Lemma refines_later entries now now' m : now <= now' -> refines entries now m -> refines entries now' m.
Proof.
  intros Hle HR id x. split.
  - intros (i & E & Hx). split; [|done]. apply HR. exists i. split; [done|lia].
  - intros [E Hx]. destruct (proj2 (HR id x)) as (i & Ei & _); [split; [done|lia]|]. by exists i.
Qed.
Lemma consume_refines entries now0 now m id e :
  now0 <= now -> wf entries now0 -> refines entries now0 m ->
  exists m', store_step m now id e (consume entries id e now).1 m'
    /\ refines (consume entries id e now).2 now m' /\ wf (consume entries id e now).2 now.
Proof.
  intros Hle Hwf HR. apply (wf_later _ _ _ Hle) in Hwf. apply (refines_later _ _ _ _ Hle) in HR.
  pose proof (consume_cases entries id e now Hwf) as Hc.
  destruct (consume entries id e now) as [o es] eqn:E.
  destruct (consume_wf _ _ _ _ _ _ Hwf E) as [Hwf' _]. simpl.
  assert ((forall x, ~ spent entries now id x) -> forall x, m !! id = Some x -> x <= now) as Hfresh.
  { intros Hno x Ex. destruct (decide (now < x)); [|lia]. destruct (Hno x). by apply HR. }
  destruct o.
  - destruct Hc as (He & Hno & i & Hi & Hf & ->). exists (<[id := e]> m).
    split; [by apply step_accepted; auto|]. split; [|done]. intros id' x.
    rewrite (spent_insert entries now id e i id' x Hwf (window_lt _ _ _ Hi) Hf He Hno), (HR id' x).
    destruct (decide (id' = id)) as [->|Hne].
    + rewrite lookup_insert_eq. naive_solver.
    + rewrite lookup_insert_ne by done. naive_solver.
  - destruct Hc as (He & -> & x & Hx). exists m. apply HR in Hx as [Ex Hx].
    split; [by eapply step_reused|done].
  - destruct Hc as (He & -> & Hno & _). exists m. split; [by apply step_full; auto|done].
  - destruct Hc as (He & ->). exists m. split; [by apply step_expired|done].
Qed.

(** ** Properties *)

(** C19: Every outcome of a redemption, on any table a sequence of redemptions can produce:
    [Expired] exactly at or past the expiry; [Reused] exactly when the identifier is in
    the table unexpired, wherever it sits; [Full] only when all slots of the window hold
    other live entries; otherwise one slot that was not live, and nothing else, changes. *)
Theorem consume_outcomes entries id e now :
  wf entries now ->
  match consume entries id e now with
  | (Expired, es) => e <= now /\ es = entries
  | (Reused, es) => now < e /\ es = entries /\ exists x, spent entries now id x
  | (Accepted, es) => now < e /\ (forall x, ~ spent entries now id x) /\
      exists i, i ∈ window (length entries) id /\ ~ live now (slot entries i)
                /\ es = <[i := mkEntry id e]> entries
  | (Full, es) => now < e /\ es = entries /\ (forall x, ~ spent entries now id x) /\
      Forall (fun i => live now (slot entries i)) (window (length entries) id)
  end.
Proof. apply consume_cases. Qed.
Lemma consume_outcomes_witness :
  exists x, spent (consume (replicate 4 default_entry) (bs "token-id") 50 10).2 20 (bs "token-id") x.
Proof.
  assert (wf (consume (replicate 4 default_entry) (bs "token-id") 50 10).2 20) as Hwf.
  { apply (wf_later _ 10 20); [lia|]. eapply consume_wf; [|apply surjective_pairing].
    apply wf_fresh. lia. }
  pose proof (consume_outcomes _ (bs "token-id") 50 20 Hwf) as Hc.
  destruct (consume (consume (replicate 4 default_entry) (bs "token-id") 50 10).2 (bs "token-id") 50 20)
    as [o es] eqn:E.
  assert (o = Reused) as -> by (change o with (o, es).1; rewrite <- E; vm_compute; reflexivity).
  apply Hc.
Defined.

:::

Exercise goal: From the line holding "exists i, i" to the last line of the data above, copy every line exactly and include nothing more.

Problem solution:
      exists i, i ∈ window (length entries) id /\ ~ live now (slot entries i)
                /\ es = <[i := mkEntry id e]> entries
  | (Full, es) => now < e /\ es = entries /\ (forall x, ~ spent entries now id x) /\
      Forall (fun i => live now (slot entries i)) (window (length entries) id)
  end.
Proof. apply consume_cases. Qed.
Lemma consume_outcomes_witness :
  exists x, spent (consume (replicate 4 default_entry) (bs "token-id") 50 10).2 20 (bs "token-id") x.
Proof.
  assert (wf (consume (replicate 4 default_entry) (bs "token-id") 50 10).2 20) as Hwf.
  { apply (wf_later _ 10 20); [lia|]. eapply consume_wf; [|apply surjective_pairing].
    apply wf_fresh. lia. }
  pose proof (consume_outcomes _ (bs "token-id") 50 20 Hwf) as Hc.
  destruct (consume (consume (replicate 4 default_entry) (bs "token-id") 50 10).2 (bs "token-id") 50 20)
    as [o es] eqn:E.
  assert (o = Reused) as -> by (change o with (o, es).1; rewrite <- E; vm_compute; reflexivity).
  apply Hc.
Defined.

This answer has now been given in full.